Health care mandate’s local effect explained

Healthcare.gov
Healthcare.gov

By Emily Ballard
Reporter

Texans only have a few more days to sign up for health insurance under the Affordable Care Act. March 31 marks the deadline, as stated on HealthCare.gov. Diversity in medical needs and income levels complicates President Barack Obama’s goal of ensuring affordable health care to all Americans.

Dr. Lauren Barron is a family practitioner, clinical professor and associate director of the medical humanities program at Baylor. In between juggling these three time-consuming jobs, she shared her insight and observations of the Affordable Care Act’s effects on health care in Waco. Barron works at the Family Health Clinic in Waco, which serves 50,000 underprivileged patients, she said.

She acknowledged the complications of the health care system and the need for improvement in the way health care is delivered to underprivileged Americans.

“It really couldn’t get any worse out there for a vast part of our society that gets forgotten about,” she said. “It very well may be that it’s an inconvenience to many Americans and an irritation, but it is a lifeline for a huge portion of our community.”

Barron believes wholeheartedly in the vision of a primary care-centered health care system. She said she agrees with Waco physician Burritt W. Hess who told Baylor students in a presentation at Baylor that “the Affordable Care Act placed primary care at the center of a restructured United States health care system that has the potential to provide world class, cost-effective care on an individual and population based level.”

Q: How do patients’ eligibility for reduced cost of medical insurance under the ACA affect physicians’ pay for the care they give?

A: The patients are more likely to get care if they qualify for exemptions. For many clinics, we expect more patients to come in for care, so that translates to more revenue for a clinic.

Q: How do physicians in McLennan County keep track of the 70 different health insurance plans in the county?

A: That’s absolutely absurd and impossible. No physician I know can be an expert on all of that because it’s far too complicated. It’s impossible for physicians to keep up but that doesn’t mean someone in the office isn’t responsible for doing that.

Q: Do you think the ACA makes quality health care more or less available for students? How so?

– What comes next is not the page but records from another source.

Lemma vp_rss_loop_spec vf o n : vf_ok vf -> 0 <= o -> forall i table, 0 <= i -> i + Z.of_nat n <= QED_RSS_IND_TABLE_SIZE -> o + 264 <= Z.of_nat (length req) ->
  exists table', rss_ind_loop n i vf o req table =
    Some (negb (forallb (fun j => rxq_started vf (default 0 (get16 (o + 8 + 2 * j) req))) (seqZ i (Z.of_nat n))), table').
Proof.
  intros [_ Hq] Ho. unfold QED_RSS_IND_TABLE_SIZE. induction n as [|n IH]; intros i table Hi Hn Hl; cbn [rss_ind_loop]; [by exists table|].
  rewrite seqZ_cons by lia. cbn [forallb]. destruct (get16_inside (o + 8 + 2 * i) req) as [q Eq]; [lia|lia|]. rewrite Eq. cbn [mbind option_bind default].
  pose proof (get16_bound _ _ _ req_bytes Eq) as Bq. unfold qed_iov_validate_rxq, qed_iov_validate_queue_mode, rxq_started at 1. cbn [from_option id].
  destruct (Z.leb_spec (num_rxqs vf) q) as [Hge|Hlt]; [replace (q <? num_rxqs vf) with false by lia; by exists table|]. replace (q <? num_rxqs vf) with true by lia.
  destruct (lookup_lt_is_Some_2 (vf_queues vf) (Z.to_nat q)) as [cids Ec]; [lia|]. rewrite Ec. cbn [mbind option_bind andb]. rewrite queue_enabled_rx.
  destruct (existsb rx_cid cids); cbn [negb andb]; [|by exists table]. unfold QED_RSS_IND_TABLE_SIZE. replace (128 <=? i) with false by lia.
  destruct (IH (i + 1) (<[Z.to_nat i := qed_iov_get_vf_rx_queue_cid cids]> table)) as [t ->]; [lia|lia|lia|]. exists t.
  replace (Z.pred (Z.of_nat (S n))) with (Z.of_nat n) by lia. by rewrite <- Z.add_1_r.
Qed.

Lemma vp_rss_spec vf p mask accepted : vf_ok vf -> exists vf' p', qed_iov_vp_update_rss_param vf p req mask accepted =
    Some (vf', p', flagged (vp_found req 5) 5 mask, flagged (vp_found req 5 && rss_good vf req) 5 accepted) /\ vf_ok vf' /\ same_accept p p'.
Proof.
  intros Hv. unfold qed_iov_vp_update_rss_param, QED_RSS_KEY_SIZE, rss_good. at_tlv 5; [|eexists _, _; by split_and!].
  cbn [update_rss_capabilities update_rss_ind_table rss_ind_table update_rss_config from_option id].
  match goal with |- context [rss_ind_loop (if ?f then Z.to_nat ?n else O) 0 vf o req ?t] => set (ind := f); set (size := n) end.
  assert (Hsz : 0 <= size <= QED_RSS_IND_TABLE_SIZE) by (subst size; case_match; [apply table_size_range|apply Hv]).
  destruct (vp_rss_loop_spec vf o (if ind then Z.to_nat size else O) Hv R0 0 (replicate (Z.to_nat QED_RSS_IND_TABLE_SIZE) None)) as [t Et]; [lia|destruct ind; lia|lia|].
  rewrite Et. cbn [mbind option_bind]. clear Et. destruct ind; cbn [negb andb].
  - rewrite Z2Nat.id by lia. destruct (forallb _ _); cbn [negb]; [|eexists _, _; by split_and!]. rewrite andb_false_r. cbn [andb].
    eexists _, _. split; [reflexivity|]. split; [|done]. destruct Hv as [V1 V2]. repeat case_match; split; simpl; (done || lia).
  - cbn [seqZ forallb negb]. rewrite !andb_true_r.
    destruct (_ && negb (rss_ind_tbl_valid vf)); cbn [negb andb]; [eexists _, _; by split_and!|].
    destruct (_ && (rss_ind_tbl_size vf <? size)); cbn [negb andb]; [eexists _, _; by split_and!|].
    eexists _, _. split; [reflexivity|]. split; [|done]. destruct Hv as [V1 V2]. repeat case_match; split; simpl; (done || lia).
Qed.
End Request.

(** ** What the PF makes of it *)

(** The TLVs that get an entry in the response, and those the PF takes on. *)
Definition vp_answered (fpga vzalloc : bool) vf req (i : Z) : bool :=
  negb (vf_vport_instance vf =? 0) && vzalloc && vp_found req i && negb ((i =? QED_IOV_VP_UPDATE_TX_SWITCH) && fpga).
Definition vp_rejected vf req (i : Z) : bool := (i =? QED_IOV_VP_UPDATE_RSS) && negb (rss_good vf req).
Definition vp_taken (fpga vzalloc : bool) vf req (i : Z) : bool := vp_answered fpga vzalloc vf req i && negb (vp_rejected vf req i).

(** The status of the response, and whether a ramrod is sent. *)
Definition vport_fate (fpga vzalloc : bool) (sp : Z) vf (pub : option qed_public_vf_info) req : Z * bool :=
  if (vf_vport_instance vf =? 0) || negb vzalloc then (PFVF_STATUS_FAILURE, false) else
  if (vp_found req QED_IOV_VP_UPDATE_ACCEPT_PARAM || vp_found req QED_IOV_VP_UPDATE_ACCEPT_ANY_VLAN) && negb (bool_decide (is_Some pub)) then (PFVF_STATUS_NOT_SUPPORTED, false) else
  if negb (existsb (vp_taken fpga vzalloc vf req) (seqZ 0 8)) then (PFVF_STATUS_NOT_SUPPORTED, false) else
  (if sp =? 0 then PFVF_STATUS_SUCCESS else PFVF_STATUS_FAILURE, true).

Definition unmatched : Z := Z.lor QED_ACCEPT_UCAST_UNMATCHED QED_ACCEPT_MCAST_UNMATCHED.

(** A VF that is not trusted gets neither frames for others nor, with a forced VLAN,
    those of other VLANs. *)
Definition restrained (pub : option qed_public_vf_info) p : Prop :=
  match pub with
  | None => update_rx_mode_config (accept_flags p) = 0 /\ update_tx_mode_config (accept_flags p) = 0 /\ update_accept_any_vlan_flg p = 0
  | Some v => is_trusted_configured v = false ->
      (update_rx_mode_config (accept_flags p) ≠ 0 -> Z.land (rx_accept_filter (accept_flags p)) unmatched = 0) /\
      (update_tx_mode_config (accept_flags p) ≠ 0 -> Z.land (tx_accept_filter (accept_flags p)) unmatched = 0) /\
      (update_accept_any_vlan_flg p ≠ 0 -> forced_vlan v ≠ 0 -> accept_any_vlan p = 0)
  end.

Lemma set_flag_bit flag mask i : 0 <= flag -> Z.testbit (set_flag flag mask) i = Z.testbit mask i || (i =? flag).
Proof.
  intros H. unfold set_flag. rewrite Z.lor_spec. f_equal. destruct (Z.ltb_spec i 0); [rewrite Z.testbit_neg_r by lia; lia|].
  rewrite Z.shiftl_1_l, Z.pow2_bits_eqb by lia. lia.
Qed.

Lemma flagged_bit b flag mask i : 0 <= flag -> Z.testbit (flagged b flag mask) i = Z.testbit mask i || b && (i =? flag).
Proof. intros H. destruct b; cbn [flagged andb]; [by apply set_flag_bit|by rewrite orb_false_r]. Qed.

Lemma cleared a : Z.land (Z.land a (Z.lnot unmatched)) unmatched = 0.
Proof. rewrite <- Z.land_assoc, (Z.land_comm (Z.lnot _)), Z.land_lnot_diag. apply Z.land_0_r. Qed.

Lemma vp_pre_update_spec pub p tlvs : let '(rc, pub', p') := qed_iov_pre_update_vport pub p tlvs in
  (rc =? 0) = negb ((Z.testbit tlvs 4 || Z.testbit tlvs 6) && negb (bool_decide (is_Some pub))) /\
  (rc = 0 -> (Z.testbit tlvs 4 = false -> update_rx_mode_config (accept_flags p) = 0 /\ update_tx_mode_config (accept_flags p) = 0) ->
     (Z.testbit tlvs 6 = false -> update_accept_any_vlan_flg p = 0) -> restrained pub p').
Proof.
  unfold qed_iov_pre_update_vport. set (m := Z.lor (Z.shiftl 1 _) _).
  assert (Hm : forall i, Z.testbit m i = (i =? 4) || (i =? 6)).
  { intros i. change m with (set_flag 6 (set_flag 4 0)). rewrite !set_flag_bit by lia. by rewrite Z.testbit_0_l. }
  destruct (Z.eqb_spec (Z.land tlvs m) 0) as [E|E].
  - assert (B : forall i, Z.testbit tlvs i && Z.testbit m i = false) by (intros i; by rewrite <- Z.land_spec, E, Z.testbit_0_l).
    pose proof (B 4) as B4. pose proof (B 6) as B6. rewrite Hm in B4, B6. change ((4 =? 4) || (4 =? 6)) with true in B4. change ((6 =? 4) || (6 =? 6)) with true in B6. rewrite andb_true_r in B4, B6. rewrite B4, B6. split; [done|].
    intros _ H4 H6. destruct (H4 eq_refl) as [F1 F2]. pose proof (H6 eq_refl) as F3. destruct pub as [v|]; [|done]. intros _. rewrite F1, F2, F3. by split_and!.
  - assert (B : Z.testbit tlvs 4 || Z.testbit tlvs 6 = true).
    { destruct (Z.testbit tlvs 4) eqn:E4; [done|]. destruct (Z.testbit tlvs 6) eqn:E6; [done|]. exfalso. apply E, Z.bits_inj'. intros i _.
      rewrite Z.land_spec, Hm, Z.testbit_0_l. destruct (Z.eqb_spec i 4) as [->|]; [by rewrite E4|]. destruct (Z.eqb_spec i 6) as [->|]; [by rewrite E6|]. apply andb_false_r. }
    rewrite B. destruct pub as [v|]; [|by split]. rewrite bool_decide_eq_true_2 by eauto. fold unmatched.
    clear. destruct p as [? ? ? ? ? ? ? ? ? ? ? uany any ? ? [urx utx rx tx] ?], v as [fv trusted rxm txm anym].
    destruct trusted, (Z.eqb_spec urx 0) as [E1|E1], (Z.eqb_spec utx 0) as [E2|E2], (Z.eqb_spec uany 0) as [E3|E3], (Z.eqb_spec fv 0) as [E4|E4];
      repeat (progress cbn -[Z.eqb Z.land Z.lnot Z.testbit unmatched]; rewrite ?(proj2 (Z.eqb_eq _ _) E1), ?(proj2 (Z.eqb_eq _ _) E2), ?(proj2 (Z.eqb_eq _ _) E3), ?(proj2 (Z.eqb_eq _ _) E4),
        ?(proj2 (Z.eqb_neq _ _) E1), ?(proj2 (Z.eqb_neq _ _) E2), ?(proj2 (Z.eqb_neq _ _) E3), ?(proj2 (Z.eqb_neq _ _) E4));
      (split; [done|]); intros _ _ _ T; try discriminate T; split_and!; intros; try done; apply cleared.
Qed.

(** The searches find what the request has. *)
Lemma vp_params_spec fpga vf req : Forall (fun x => 0 <= x < 256) req -> readable req -> vf_ok vf ->
  exists vf' p m acc, vp_update_params fpga vf req = Some (vf', p, m, acc) /\ vf_ok vf' /\
    (forall i, 0 <= i < 8 -> Z.testbit m i = vp_found req i && negb ((i =? QED_IOV_VP_UPDATE_TX_SWITCH) && fpga)) /\
    (forall i, ¬ 0 <= i < 8 -> Z.testbit m i = false) /\
    (forall i, Z.testbit acc i = Z.testbit m i && negb (vp_rejected vf req i)) /\
    (vp_found req 4 = false -> update_rx_mode_config (accept_flags p) = 0 /\ update_tx_mode_config (accept_flags p) = 0) /\
    (vp_found req 6 = false -> update_accept_any_vlan_flg p = 0).
Proof.
  intros Hb Hr Hv. unfold vp_update_params. set (p0 := mk_qed_sp_vport_update_params _ _ _ _ _ _ _ _ _ _ _ _ _ _ _ _ _).
  destruct (vp_act_spec req Hr p0 0) as (p1 & -> & A1). cbn [mbind option_bind].
  destruct (vp_vlan_spec req Hr p1 vf (flagged (vp_found req 0) 0 0)) as (p2 & rv & -> & A2). cbn [mbind option_bind]. set (m1 := flagged (vp_found req 1) 1 _).
  destruct (vp_tx_switch_spec req Hr fpga p2 m1) as (p3 & -> & A3). cbn [mbind option_bind]. set (m2 := flagged _ 2 m1).
  destruct (vp_mcast_spec req Hr p3 m2) as (p4 & -> & A4). cbn [mbind option_bind]. set (m3 := flagged _ 3 m2).
  destruct (vp_accept_flag_spec req Hr p4 m3) as (p5 & -> & A5 & A5'). cbn [mbind option_bind]. set (m4 := flagged _ 4 m3).
  destruct (vp_any_vlan_spec req Hr p5 m4) as (p6 & -> & A6 & A6'). cbn [mbind option_bind]. set (m5 := flagged _ 6 m4).
  destruct (vp_sge_tpa_spec req Hr p6 m5) as (p7 & -> & A7). cbn [mbind option_bind]. set (m6 := flagged _ 7 m5).
  set (vf1 := vf <| inner_vlan_removal := rv |>). destruct (vp_rss_spec req Hb Hr vf1 p7 m6 m6 Hv) as (vf2 & p8 & -> & V2 & A8). cbn [mbind option_bind].
  change (rss_good vf1 req) with (rss_good vf req).
  assert (M : forall i, Z.testbit m6 i = vp_found req 0 && (i =? 0) || vp_found req 1 && (i =? 1) || vp_found req 2 && negb fpga && (i =? 2) ||
    vp_found req 3 && (i =? 3) || vp_found req 4 && (i =? 4) || vp_found req 6 && (i =? 6) || vp_found req 7 && (i =? 7)).
  { intros i. subst m6 m5 m4 m3 m2 m1. rewrite !flagged_bit, Z.testbit_0_l by lia. done. }
  clearbody m6. exists vf2, p8, (flagged (vp_found req 5) 5 m6), (flagged (vp_found req 5 && rss_good vf req) 5 m6).
  split; [done|]. split; [done|]. split_and!.
  - intros i Hi. rewrite flagged_bit, M by lia. unfold QED_IOV_VP_UPDATE_TX_SWITCH.
    assert (i = 0 \/ i = 1 \/ i = 2 \/ i = 3 \/ i = 4 \/ i = 5 \/ i = 6 \/ i = 7) as C by lia. decompose [or] C; subst; cbn [Z.eqb Pos.eqb andb];
      rewrite ?andb_false_r, ?andb_true_r, ?orb_false_r; done.
  - intros i Hi. rewrite flagged_bit, M by lia. repeat (match goal with |- context [i =? ?k] => replace (i =? k) with false by lia end). by rewrite !andb_false_r.
  - intros i. rewrite !flagged_bit by lia. unfold vp_rejected, QED_IOV_VP_UPDATE_RSS. destruct (Z.eqb_spec i 5) as [->|]; cbn [andb negb].
    + rewrite M. cbn [Z.eqb Pos.eqb]. rewrite negb_involutive, !andb_true_r, !andb_false_r. cbn [orb]. done.
    + by rewrite !andb_false_r, !orb_false_r, andb_true_r.
  - intros F. destruct A1 as (B1 & _), A2 as (B2 & _), A3 as (B3 & _), A4 as (B4 & _), A7 as (B7 & _), A8 as (B8 & _). by rewrite B8, B7, A6, (A5' F), B4, B3, B2, B1.
  - intros F. destruct A1 as (_ & B1 & _), A2 as (_ & B2 & _), A3 as (_ & B3 & _), A4 as (_ & B4 & _), A7 as (_ & B7 & _), A8 as (_ & B8 & _).
    by rewrite B8, B7, (A6' F), A5, B4, B3, B2, B1.
Qed.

A: Well, you’re allowed to stay on the insurance plan of your parents until you’re 26. The demographic of most Baylor students is that they are on their parents’ insurance plan. There are other students who fall through the cracks. They’re not going to have to pay a penalty because they don’t make enough money to pay for insurance.
The next step would be Medicaid. But just because you qualify for Medicaid on paper doesn’t mean you’re going to get it because it’s so restricted right now. Texas did not expend the Medicaid program.

Q: What would you change about the ACA if you had the power to do so?

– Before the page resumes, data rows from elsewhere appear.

Lemma add_sound b impl ctor scope s :
  wf s → post (add b impl ctor scope s) (keeps s) (keeps s).
Proof.
  intros W. rewrite add_eq. split; [by apply wf_with_map | by apply ext_with_map].
Qed.

Lemma build_sound b s : wf s → post (build b s) (keeps s) (keeps s).
Proof.
  intros W. rewrite build_eq.
  pose proof (wf_bump _ W) as W1.
  pose proof (wf_with_map (builder_bindings s b) _ W1) as W2.
  pose proof (ext_with_map (builder_bindings s b) _ W1) as E2.
  simpl in W2, E2.
  assert (graphs (with_map (S (next s)) (builder_bindings s b) (bump (bump s))) !! next s
          = None) as Hfresh by exact (fresh_graph _ W).
  split.
  - apply wf_with_graph; try done.
    + simpl. lia.
    + unfold with_map; simpl. rewrite lookup_insert_eq. eauto.
  - eapply ext_trans; [apply ext_bump |].
    eapply ext_trans; [exact E2 |]. by apply ext_with_graph.
Qed.

Lemma modify_sound g s : wf s → post (modify g s) (keeps s) (keeps s).
Proof.
  intros W. unfold modify. apply post_bind. unfold Graph_map.
  destruct (graphs s !! g); simpl; keeps_here.
Qed.

Lemma exec_op_sound op s s' : wf s → exec_op op s = Some s' → wf s' ∧ ext s s'.
Proof.
  intros W H.
  destruct op; unfold exec_op in H;
    apply (post_final _ (λ s', wf s' ∧ ext s s') _) with (2 := H).
  - by apply start_sound.
  - by apply add_sound.
  - by apply build_sound.
  - by apply modify_sound.
  - by apply resolve_sound.
Qed.

Lemma exec_ops_sound ops s s' : wf s → exec_ops ops s = Some s' → wf s' ∧ ext s s'.
Proof.
  revert s. induction ops as [| op ops IH]; intros s W; simpl.
  - intros [= <-]. split; [done | apply ext_refl].
  - destruct (exec_op op s) as [s1 |] eqn:H1; [| done].
    destruct (exec_op_sound _ _ _ W H1) as [W1 E1]. intros H.
    destruct (IH _ W1 H) as [W' E']. split; [done | by eapply ext_trans].
Qed.

(** ** What the scopes compute *)

Lemma resolve_kept fuel g i s v s' :
  wf s → resolve fuel g i s = Return v s' → wf s' ∧ ext s s'.
Proof. intros W H. apply (resolve_final fuel g i); [done | by rewrite H]. Qed.

(** A cached singleton is returned as it is; the heap does not change. *)
Lemma singleton_hit maker g i s v :
  wf s → cached s g i = Some v → scopes.singleton maker g i s = Return v s.
Proof.
  intros W Hc. unfold cached in Hc.
  destruct (prop_of s g singletonSymbol) as [r |] eqn:Hp; [| done].
  destruct (wf_props _ W _ _ _ Hp) as [c Hcr].
  unfold prop_of in Hp. destruct (graphs s !! g) as [go |] eqn:Hg; [| done].
  unfold scopes.singleton.
  erewrite bind_Return; [| unfold getOwnPropertyDescriptor; by rewrite Hg].
  rewrite Hp.
  erewrite bind_Return; [| reflexivity].
  erewrite bind_Return; [| reflexivity].
  erewrite bind_Return; [| by apply (Cache_get_eq _ _ _ _ Hcr)].
  rewrite Hc.
  erewrite bind_Return; [| reflexivity].
  erewrite bind_Return; [| by apply Cache_set_eq].
  by rewrite (with_slot_same _ _ _ _ _ Hcr Hc).
Qed.

(** Without a cached instance the maker runs, in a heap [s2] where the
    cache is registered on the graph, and its result is stored. *)
Lemma singleton_miss maker g i s :
  wf s → is_Some (graphs s !! g) → cached s g i = None →
  ∃ s2 r, wf s2 ∧ ext s s2 ∧ log s2 = log s ∧
    prop_of s2 g singletonSymbol = Some r ∧ slot s2 r i = None ∧
    scopes.singleton maker g i s =
      (let* value := maker g in
       let* _ := Cache_set r i value in
       ret value) s2.
Proof.
  intros W [go Hg] Hc. unfold scopes.singleton.
  erewrite bind_Return; [| unfold getOwnPropertyDescriptor; by rewrite Hg].
  destruct (g_props go !! singletonSymbol) as [r |] eqn:Hd.
  - assert (prop_of s g singletonSymbol = Some r) as Hp
      by (unfold prop_of; by rewrite Hg).
    destruct (wf_props _ W _ _ _ Hp) as [c Hcr].
    unfold cached in Hc. rewrite Hp in Hc.
    exists s, r. split_and!; try done; [apply ext_refl |].
    erewrite bind_Return; [| reflexivity].
    erewrite bind_Return; [| reflexivity].
    erewrite bind_Return; [| by apply (Cache_get_eq _ _ _ _ Hcr)].
    by rewrite Hc.
  - set (s1 := with_cache (next s) (empty_cache KMap) (bump s)).
    assert (wf s1) as W1 by (by apply wf_cache_alloc).
    assert (ext s s1) as E1 by (by apply ext_cache_alloc).
    assert (graphs s1 !! g = Some go) as Hg1 by done.
    assert (caches s1 !! next s = Some (empty_cache KMap)) as Hc1
      by (unfold s1, with_cache; simpl; by rewrite lookup_insert_eq).
    set (s2 := with_prop g go singletonSymbol (next s) s1).
    assert (slot s2 (next s) i = None) as Hs2.
    { unfold slot, s2; simpl. unfold s1, with_cache; simpl.
      by rewrite lookup_insert_eq. }
    exists s2, (next s). split_and!; try done.
    + eapply wf_with_prop; try done. intros g' sym'.
      by apply unregistered_cache_alloc.
    + eapply ext_trans; [exact E1 |]. by apply ext_with_prop.
    + unfold s2. rewrite prop_of_with_prop by done. by rewrite decide_True.
    + erewrite bind_Return; [| apply Cache_new_eq].
      erewrite bind_Return; [| by apply defineProperty_new].
      fold s1 s2.
      erewrite bind_Return; [| by apply (Cache_get_eq _ _ _ (empty_cache KMap))].
      by rewrite Hs2.
Qed.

A: I think the idea of 70 different companies is too complex. I think somehow that ought to be consolidated. Even though I want to pay attention to costs for my patients, I can’t get clear answers about costs. I can write a prescription for 10 different people of the same medication and it would be 10 different prices. We need transparency in costs. And Texas should have expanded the Medicaid.

Q: Which parts of the ACA do you agree with?

A: I agree that health care should be affordable. I’m impressed with the outreach that is being done to try to help people sign up. I think we could communicate better. I think there are whole segments of the people who aren’t going to sign up online. Latinos want a personal relationship. Certain educated, elite, white, privileged people are OK online but there are many people in our society are not as comfortable online.

Q: As a physician, how, if at all, has the ACA affected the quality of health care you feel you can give your patients?

A: It has improved. One of the reasons I think it’s improving is because there’s being pressure exerted because of the way the U.S. health care reform is working. It incentivizes good primary care. There’s a lot of complexity and confusion and yet there’s also a lot of opportunity for really good things to happen in the health care system.

Q: Do you predict a greater need for doctors in the Waco area in the near future? If so, what kind of doctors?

A: You don’t even know. There’s a huge primary care shortage, and it’s not being addressed.

Q: How should physicians approach medicine differently now that the health care system has changed?

A: I strongly believe part of the solution to the primary care shortage is we’ve got to start creating primary care physicians before the walk into medical school the first day. We’ve got to help shape their opinion about primary care because in the medical schools, the desire to go into primary care gets beat out of you. It’s all about the specialists. The natural habitat of a family physician is not a major medical center. It is a town like Waco, Texas.

Q: Were you discouraged from becoming a family practitioner?

A: In medical school when I said I was going to go into family medicine, I had a doctor say to me, “You’re an idiot and you’ll always be a second-class citizen.” I was stunned, but in retrospect he did me a favor. He captured in one sentence the attitude that prevails in medical schools. Primary care does not get a very good rep. Some of it is about money; some of it is about prestige.

Q: What words of advice do you offer your pre-med students for navigating the ACA?

A: I am convinced that giving these pre-med and pre-health students positive exposure to family doctors — even if they don’t go into family care — will immunize them against this bias against primary care. This is about caring for a huge part of our community. The ACA is not perfect, but I have tremendous admiration for the courage it took for lawmakers to finally get sometime done to start a conversation for a solution.